Dataset items>
------------

(** X10. [padLastBlock] pads as RFC 3174 prescribes.  For a binary message
    of fewer than 2^53 bytes, the blocks it makes of the retained last block
    are the blocks of the retained bytes followed by 0x80, zeros up to 56
    modulo 64 and the 64-bit big-endian bit length of the whole message;
    two blocks are returned when the retained block holds 56 bytes or more
    (64 included), one otherwise. *)
Theorem X10_padLastBlock_rfc3174 (m : jsstring) :
  is_binary m → m ≠ [] → Z.of_nat (length m) < 2 ^ 53 →
  ∃ aLast,
    last (chunk m) = Some aLast ∧
    let sPending := drop (length m - payload (length m)) m in
    let aPadded := padLastBlock (Z.of_nat (length m)) aLast in
    aPadded = chunk (sPending ++ rfc_padding (length m)) ∧
    blockBytes aPadded = sPending ++ rfc_padding (length m) ∧
    length aPadded = (if decide (56 ≤ payload (length m))%nat then 2 else 1)%nat.
Proof.
  intros Hm Hne Hmax. pose proof (length_pos m Hne) as Hpos.
  pose proof (payload_bounds (length m)) as Hp.
  pose proof (payload_le (length m) Hpos) as Hple.
  exists (block (drop (length m - payload (length m)) m) 0).
  split; [by rewrite chunk_split, last_snoc by done|].
  set (d := drop _ m).
  assert (Hd : is_binary d) by (by apply is_binary_drop).
  assert (Hlen : length d = payload (length m))
    by (unfold d; rewrite length_drop; lia).
  cbv zeta. split; [by apply padLastBlock_chunk|].
  split; [by apply padLastBlock_bytes|].
  rewrite padLastBlock_chunk, length_chunk, length_app, rfc_padding_length by done.
  rewrite Hlen. unfold payload in *. case_decide; lia.
Qed.

Lemma X10_padLastBlock_rfc3174_witness :
  ∃ aLast,
    last (chunk (replicate 120 65)) = Some aLast ∧
    let sPending :=
      drop (length (replicate 120 65) - payload (length (replicate 120 65)))
           (replicate 120 65) in
    let aPadded := padLastBlock (Z.of_nat (length (replicate 120 65))) aLast in
    aPadded = chunk (sPending ++ rfc_padding (length (replicate 120 65))) ∧
    blockBytes aPadded = sPending ++ rfc_padding (length (replicate 120 65)) ∧
    length aPadded
    = (if decide (56 ≤ payload (length (replicate 120 65)))%nat then 2 else 1)%nat.
Proof.
  apply (X10_padLastBlock_rfc3174 (replicate 120 65)).
  - apply Forall_replicate. lia.
  - discriminate.
  - vm_compute. reflexivity.
Defined.

(** X11. For every way of feeding a non-empty binary message of fewer than
    2^53 bytes, the digest is the rendering of the accumulators obtained by
    compressing, from the initial constants, the 64-byte blocks of the
    message followed by its RFC 3174 padding: on non-empty input the
    instance computes SHA-1's padded iteration. *)
Theorem X11_digest_of_padded_message (aInputs : list jsstring) (bRaw : bool) :
  let m := concat aInputs in
  is_binary m → m ≠ [] → Z.of_nat (length m) < 2 ^ 53 →
  (length (m ++ rfc_padding (length m)) mod 64 = 0)%nat ∧
  digest aInputs bRaw =
    Normal
      (let this :=
         {| aResults :=
              feedHashWithBlocks (chunk (m ++ rfc_padding (length m)))
                (aResults new);
            aLastBlock := None;
            nAccumulatedMessageLength := Z.of_nat (length m);
            feed_replaced := true |} in
       if bRaw then formatHashBinary this else formatHashHex this).
Proof.
  intros m Hm Hne Hmax. pose proof (length_pos m Hne) as Hpos.
  pose proof (payload_bounds (length m)) as Hp.
  pose proof (payload_le (length m) Hpos) as Hple.
  split.
  { rewrite length_app, rfc_padding_length. lia. }
  rewrite digest_fed by (by apply is_binary_concat). fold m.
  set (n := (length m - payload (length m))%nat).
  assert (Hfed : fed m =
    {| aResults := feedHashWithBlocks (chunk (take n m)) (aResults new);
       aLastBlock := Some (block (drop n m) 0);
       nAccumulatedMessageLength := Z.of_nat (length m);
       feed_replaced := false |}) by (by destruct m).
  rewrite Hfed. unfold finalize.
  cbn [aLastBlock aResults nAccumulatedMessageLength feed_replaced fst].
  rewrite padLastBlock_chunk;
    [|by apply is_binary_drop|done|unfold n; rewrite length_drop; lia|done].
  assert (Hcat : feedHashWithBlocks (chunk (drop n m ++ rfc_padding (length m)))
                   (feedHashWithBlocks (chunk (take n m)) (aResults new))
                 = feedHashWithBlocks (chunk (m ++ rfc_padding (length m)))
                     (aResults new)).
  { rewrite <- (take_drop n m) at 4. rewrite <- (assoc_L (++)).
    rewrite (chunk_app (take n m) _ (n / 64))
      by (rewrite length_take; unfold n, payload; lia).
    unfold feedHashWithBlocks. by rewrite foldl_app. }
  rewrite Hcat. by destruct bRaw.
Qed.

------------

Within the data above, the lines from the one with "assert (Hfed : fed" to the one with "cbn [aLastBlock aResults" must be repeated exactly; no other line belongs in the answer.

RESPONSE TO THIS TASK>
  assert (Hfed : fed m =
    {| aResults := feedHashWithBlocks (chunk (take n m)) (aResults new);
       aLastBlock := Some (block (drop n m) 0);
       nAccumulatedMessageLength := Z.of_nat (length m);
       feed_replaced := false |}) by (by destruct m).
  rewrite Hfed. unfold finalize.
  cbn [aLastBlock aResults nAccumulatedMessageLength feed_replaced fst].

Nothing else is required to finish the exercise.